▽

(** ** Claims *)

(** C2: transactions are atomic and durable across crashes.  On a disk [D0] that
    was left by a crash, mount, run any interleaving [cs] of file system calls
    (each between [begin_op] and [end_op]) and then one more command [c].  All of
    it returns.  If the machine crashes at any write of [c], or right after it,
    and then crashes any number of times during recovery, the next recovery
    completes, and outside the log the disk is exactly what the committed
    transactions made it, either before [c] or after [c]: never a mixture. *)
Theorem crash_atomicity (st sz : nat) (D0 : list block) (cs : list lcmd) (c : lcmd) (p p' : spec)
  (Hst : 1 < st) (Hfit : st + sz <= length D0) (Hlen : (Z.of_nat (length D0) <= 2 ^ 31)%Z)
  (Hsb : sb_ok st sz D0) (Hrec : recoverable st sz D0)
  (Hcs : abs_lcmds st sz cs (mkSpec (recovered st D0) (recovered st D0) 0 []) = Some p)
  (Hc : abs_lcmd st sz c p = Some p') :
  exists s s' new,
    (initlog 1;; run_lcmds cs) (booted D0) = Ret tt s /\ run_lcmd c s = Ret tt s' /\
    hist (l_bio s') = new ++ hist (l_bio s) /\
    forall D D', D ∈ disk (l_bio s') :: new -> crashes D D' ->
      exists s'', initlog 1 (booted D') = Ret tt s'' /\
        (same_home st sz (disk (l_bio s'')) (sp_disk p) \/ same_home st sz (disk (l_bio s'')) (sp_disk p')).
Proof.
  assert (Hrun : total (initlog 1;; run_lcmds cs) (fun _ s' => linv st sz s' p) (booted D0)).
  { eapply total_bind; [by apply mount_ok|]. cbv beta. intros _ s [Hi _]. by eapply run_lcmds_ok. }
  destruct (proj1 (total_iff _ _ _) Hrun) as ([] & s & Hret & Hi).
  pose proof (run_lcmd_ok st sz c s p p' Hi Hc) as Hrun'.
  destruct (proj1 (total_iff _ _ _) Hrun') as ([] & s' & Hret' & Hi' & new & Hnew & Hall). exists s, s', new.
  split; [exact Hret|]. split; [exact Hret'|]. split; [exact Hnew|].
  assert (Hm : mounts p D0).
  { eapply abs_lcmds_mounts; [exact Hcs|]. by apply (recovered_mounts st sz). }
  pose proof (abs_lcmd_mounts _ _ _ _ _ _ Hc Hm) as Hm'.
  destruct (mounts_geometry st sz p D0 Hm Hsb Hlen Hfit) as (X1 & X2 & X3).
  destruct (mounts_geometry st sz p' D0 Hm' Hsb Hlen Hfit) as (Y1 & Y2 & Y3).
  pose proof (linv_crash st sz s' p p' Hi') as Hfinal.
  intros D D' HD HDD'. assert (Hok : crash_ok st sz (sp_disk p) (sp_disk p') D).
  { apply elem_of_cons in HD as [->|HD]; [exact Hfinal|exact (Hall D HD)]. }
  destruct Hok as [Hr [Hs|Hs]].
  - destruct (remount_ok st sz D D' (sp_disk p) Hst X1 X2 X3 Hr Hs HDD') as (s'' & Hm1 & Hm2). exists s''. exact (conj Hm1 (or_introl Hm2)).
  - destruct (remount_ok st sz D D' (sp_disk p') Hst Y1 Y2 Y3 Hr Hs HDD') as (s'' & Hm1 & Hm2). exists s''. exact (conj Hm1 (or_intror Hm2)).
Qed.
(* ===== verification/Blocks.v ===== *)
(** * The block layer as the file system sees it

    What [fs.c] uses of [bio.c] and [log.c]: [bread], the data of a locked
    buffer, [log_write] and [brelse].  [BlockOps] names the operations and
    [BlockLaws] states what they promise during a transaction: a buffer holds
    the current contents of its block, a change to it becomes part of the
    transaction when it is logged, and a changed buffer is logged before it is
    released.  The file system is verified against these classes; the log on
    top of the buffer cache is an instance, and so is a disk that is just a
    list of blocks. *)
From stdpp Require Import gmap.
From S2P Require Import Prelude Bytes Bio BioSpec Log LogCopy LogCrash LogClaims.
Local Open Scope nat_scope.

Class BlockOps (S : Type) := {
  bk_read : Z -> Z -> M S nat;
  bk_data : nat -> M S block;
  bk_set : nat -> block -> M S unit;
  bk_log : nat -> M S unit;
  bk_release : nat -> M S unit
}.

(** [bk_state s h V tx md]: block [n] contains [V !! n]; the caller holds the
    blocks of [h]; the transaction has the blocks [tx]; the held blocks [md] have
    been changed and not yet logged.  At most [bk_limit] blocks fit into a
    transaction, and only the blocks [bk_home] may be logged. *)
Class BlockLaws (S : Type) {ops : BlockOps S} := {
  bk_state : S -> gmap nat nat -> list block -> gset nat -> gset nat -> Prop;
  bk_limit : nat;
  bk_home : nat -> Prop;
  law_limit : bk_limit < NBUF;
  law_read s h V tx md n :
    bk_state s h V tx md -> n < length V -> n ∉ dom h -> size (tx ∪ dom h) < NBUF ->
    total (bk_read 1 (Z.of_nat n)) (fun b s' => bk_state s' (<[n := b]> h) V tx md) s;
  law_data s h V tx md n b d :
    bk_state s h V tx md -> h !! n = Some b -> V !! n = Some d ->
    total (bk_data b) (fun d' s' => d' = d /\ bk_state s' h V tx md) s;
  law_set s h V tx md n b d :
    bk_state s h V tx md -> h !! n = Some b ->
    total (bk_set b d) (fun _ s' => bk_state s' h (<[n := d]> V) tx ({[n]} ∪ md)) s;
  law_log s h V tx md n b :
    bk_state s h V tx md -> h !! n = Some b -> bk_home n -> size tx < bk_limit ->
    total (bk_log b) (fun _ s' => bk_state s' h V ({[n]} ∪ tx) (md ∖ {[n]})) s;
  law_release s h V tx md n b :
    bk_state s h V tx md -> h !! n = Some b -> n ∉ md ->
    total (bk_release b) (fun _ s' => bk_state s' (delete n h) V tx md) s
}.

(** ** The log as the block layer *)

#[export] Instance log_ops : BlockOps lstate := {
  bk_read d n := cached (bread d n);
  bk_data b := data b;
  bk_set b d := set_bytes b d;
  bk_log b := log_write b;
  bk_release b := cached (brelse b)
}.

Section LogBlocks.
(** The log occupies the [sz] blocks from [st] on.  During a call the disk [D] and
    its history [H] do not change, and of the log [g0] only the list of blocks
    does. *)
Context (st sz : nat) (D : list block) (H : list (list block)) (g0 : log).

Record in_call (s : lstate) (h : gmap nat nat) (V : list block) (tx md : gset nat)
    (a : cache) (bl : list Z) (es : list nat) : Prop := {
  c_rep : lrep s h a (set_lh_n (Z.of_nat (length es)) (set_lh_block bl g0));
  c_cache : c_view a = V /\ c_disk a = D /\ c_hist a = H;
  c_es n : n ∈ tx <-> n ∈ es;
  c_dirtyes n : n ∈ c_dirty a <-> n ∈ es;
  c_clean n : n ∉ es -> n ∉ md -> V !! n = D !! n;
  c_md : md ⊆ dom h;
  c_lists : lists bl es;
  c_block : length bl = Z.to_nat LOGSIZE;
  c_tx : transaction st sz es;
  c_range n : n ∈ es -> n < length D;
  c_max : length es <= 29
}.

(** The call is open, on a log of this geometry. *)
Record log_open : Prop := {
  o_size : lsize g0 = Z.of_nat sz;
  o_open : (1 <= outstanding g0)%Z;
  o_len : (Z.of_nat (length D) <= 2 ^ 31)%Z
}.
Context (Hopen : log_open).

Definition log_limit : nat := 29 `min` (sz - 1).
Definition log_home (n : nat) : Prop := home st sz n /\ n <> 1.
Definition log_state (s : lstate) h V tx md : Prop := exists a bl es, in_call s h V tx md a bl es.

Lemma size_list (tx : gset nat) es : NoDup es -> (forall n, n ∈ tx <-> n ∈ es) -> size tx = length es.
Proof.
  intros Hnd Heq. rewrite <- (size_list_to_set (C := gset nat) es) by done. f_equal. apply set_eq. intros n.
  by rewrite Heq, elem_of_list_to_set.
Qed.

Lemma log_law_read s h V tx md n :
  log_state s h V tx md -> n < length V -> n ∉ dom h -> size (tx ∪ dom h) < NBUF ->
  total (bk_read 1 (Z.of_nat n)) (fun b s' => log_state s' (<[n := b]> h) V tx md) s.
Proof.
  intros (a & bl & es & Hc) Hn Hh Hsz. destruct (c_cache _ _ _ _ _ _ _ _ Hc) as (HV & HD & HH).
  pose proof (r_len _ _ _ (proj1 (c_rep _ _ _ _ _ _ _ _ Hc))) as Hl.
  pose proof (r_dom _ _ _ (proj1 (c_rep _ _ _ _ _ _ _ _ Hc))) as Hdom.
  eapply total_mono; [eapply (bread_ok s h a _ (c_rep _ _ _ _ _ _ _ _ Hc) n)|].
  - by rewrite <- Hl, HV.
  - by rewrite Hdom.
  - right. replace (c_dirty a) with tx; [by rewrite Hdom|]. apply set_eq. intros m.
    by rewrite (c_es _ _ _ _ _ _ _ _ Hc), (c_dirtyes _ _ _ _ _ _ _ _ Hc).
  - cbv beta. intros b s' R. exists (s_bread n a), bl, es. destruct Hc. split; try done. set_solver.
Qed.

Lemma log_law_data s h V tx md n b d :
  log_state s h V tx md -> h !! n = Some b -> V !! n = Some d ->
  total (bk_data b) (fun d' s' => d' = d /\ log_state s' h V tx md) s.
Proof.
  intros (a & bl & es & Hc) Hn Hd. destruct (c_cache _ _ _ _ _ _ _ _ Hc) as (HV & _).
  eapply total_mono; [eapply (data_ok s h a _ (c_rep _ _ _ _ _ _ _ _ Hc) n b d Hn); by rewrite HV|].
  cbv beta. intros d' s' [-> R]. split; [done|]. exists a, bl, es. destruct Hc. by split.
Qed.

Lemma log_law_set s h V tx md n b d :
  log_state s h V tx md -> h !! n = Some b ->
  total (bk_set b d) (fun _ s' => log_state s' h (<[n := d]> V) tx ({[n]} ∪ md)) s.
Proof.
  intros (a & bl & es & Hc) Hn. destruct (c_cache _ _ _ _ _ _ _ _ Hc) as (HV & HD & HH).
  eapply total_mono; [eapply (set_bytes_ok s h a _ (c_rep _ _ _ _ _ _ _ _ Hc) n b d Hn)|].
  cbv beta. intros _ s' R. exists (s_set n d a), bl, es. destruct Hc. split; try done.
  - simpl. by rewrite HV.
  - intros m Hm1 Hm2. rewrite list_lookup_insert_ne by set_solver. apply c_clean0; set_solver.
  - apply elem_of_dom_2 in Hn. set_solver.
Qed.

Lemma log_law_log s h V tx md n b :
  log_state s h V tx md -> h !! n = Some b -> log_home n -> size tx < log_limit ->
  total (bk_log b) (fun _ s' => log_state s' h V ({[n]} ∪ tx) (md ∖ {[n]})) s.
Proof using Hopen.
  intros (a & bl & es & Hc) Hn [Hh H1] Hlim. destruct (c_cache _ _ _ _ _ _ _ _ Hc) as (HV & HD & HH).
  pose proof (c_tx _ _ _ _ _ _ _ _ Hc) as Ht. rewrite (size_list tx es) in Hlim by (apply Hc || apply Ht).
  unfold log_limit in Hlim. destruct Hopen as [Hsz Hop Hlen].
  destruct (r_holder _ _ _ _ _ (proj1 (c_rep _ _ _ _ _ _ _ _ Hc)) Hn) as (_ & _ & _ & _ & _ & _ & Hlt). rewrite HD in Hlt.
  eapply total_mono; [eapply (log_write_ok s h a _ n b es (c_rep _ _ _ _ _ _ _ _ Hc) Hn)|].
  - apply Hc.
  - done.
  - apply Hc.
  - lia.
  - simpl. lia.
  - done.
  - lia.
  - intros m Hm. pose proof (c_range _ _ _ _ _ _ _ _ Hc m Hm). lia.
  - cbv beta. intros _ s' (bl' & Hl' & Hbl' & R).
    destruct (add_block_tx st sz n es (length D)) as [Ht' Hr']; try done; [lia|lia|apply Hc|].
    exists (s_pin n a), bl', (add_block n es). destruct Hc. split; try done.
    + intros m. rewrite elem_of_add_block, elem_of_union, elem_of_singleton, c_es0. done.
    + intros m. simpl. rewrite elem_of_add_block, elem_of_union, elem_of_singleton, c_dirtyes0. done.
    + intros m. rewrite elem_of_add_block. intros Hm1 Hm2. apply c_clean0; set_solver.
    + set_solver.
    + simpl in Hbl'. congruence.
    + unfold add_block. case_decide; rewrite ?length_app; simpl; lia.
Qed.

Lemma log_law_release s h V tx md n b :
  log_state s h V tx md -> h !! n = Some b -> n ∉ md ->
  total (bk_release b) (fun _ s' => log_state s' (delete n h) V tx md) s.
Proof.
  intros (a & bl & es & Hc) Hn Hmd. destruct (c_cache _ _ _ _ _ _ _ _ Hc) as (HV & HD & HH).
  eapply total_mono; [eapply (brelse_ok s h a _ (c_rep _ _ _ _ _ _ _ _ Hc) n b Hn)|].
  - destruct (decide (n ∈ es)) as [He|He]; [left; by apply (c_dirtyes _ _ _ _ _ _ _ _ Hc)|right]. rewrite HV, HD. by apply (c_clean _ _ _ _ _ _ _ _ Hc).
  - cbv beta. intros _ s' R. exists (s_brelse n a), bl, es. destruct Hc. split; try done. set_solver.
Qed.

Lemma log_limit_ok : log_limit < NBUF.
Proof. unfold log_limit, NBUF. lia. Qed.

Definition log_laws : BlockLaws lstate := {|
  bk_state := log_state; bk_limit := log_limit; bk_home := log_home; law_limit := log_limit_ok;
  law_read := log_law_read; law_data := log_law_data; law_set := log_law_set; law_log := log_law_log;
  law_release := log_law_release
|}.
End LogBlocks.

(** ** A disk that is a list of blocks *)

Notation plain_disk := (list block).

#[export] Instance plain_ops : BlockOps plain_disk := {
  bk_read d n := fun V => if (0 <=? n)%Z && (n <? Z.of_nat (length V))%Z then Ret (Z.to_nat n) V else Panic "no block";
  bk_data b := fun V : list block => match V !! b with Some d => Ret d V | None => Panic "no block" end;
  bk_set b d := fun V : list block => Ret tt (<[b := d]> V : list block);
  bk_log b := fun V => Ret tt V;
  bk_release b := fun V => Ret tt V
}.

Definition plain_state (s : plain_disk) (h : gmap nat nat) (V : list block) (tx md : gset nat) : Prop :=
  s = V /\ forall n b, h !! n = Some b -> b = n.

#[export] Instance plain_laws : BlockLaws plain_disk.
Proof.
  refine {| bk_state := plain_state; bk_limit := 29; bk_home _ := True |}.
  - unfold NBUF. lia.
  - intros s h V tx md n [-> Hh] Hn _ _. unfold total, wp, bk_read. simpl.
    rewrite (proj2 (Z.leb_le _ _)), (proj2 (Z.ltb_lt _ _)), Nat2Z.id by lia. split; [done|].
    intros m b [[-> ->]|[_ ?]]%lookup_insert_Some; [done|auto].
  - intros s h V tx md n b d [-> Hh] Hn Hd. unfold total, wp, bk_data. simpl. apply Hh in Hn as ->. by rewrite Hd.
  - intros s h V tx md n b d [-> Hh] Hn. unfold total, wp, bk_set. simpl. split; [|done]. by apply Hh in Hn as ->.
  - intros s h V tx md n b [-> Hh] Hn _ _. by split.
  - intros s h V tx md n b [-> Hh] Hn _. split; [done|]. intros m c [_ ?]%lookup_delete_Some. auto.
Defined.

△

Set down only the lines above that fall between the line holding "- intros m Hm." and the line holding "in Hbl'. congruence.", inclusive, keeping each exact.

  - intros m Hm. pose proof (c_range _ _ _ _ _ _ _ _ Hc m Hm). lia.
  - cbv beta. intros _ s' (bl' & Hl' & Hbl' & R).
    destruct (add_block_tx st sz n es (length D)) as [Ht' Hr']; try done; [lia|lia|apply Hc|].
    exists (s_pin n a), bl', (add_block n es). destruct Hc. split; try done.
    + intros m. rewrite elem_of_add_block, elem_of_union, elem_of_singleton, c_es0. done.
    + intros m. simpl. rewrite elem_of_add_block, elem_of_union, elem_of_singleton, c_dirtyes0. done.
    + intros m. rewrite elem_of_add_block. intros Hm1 Hm2. apply c_clean0; set_solver.
    + set_solver.
    + simpl in Hbl'. congruence.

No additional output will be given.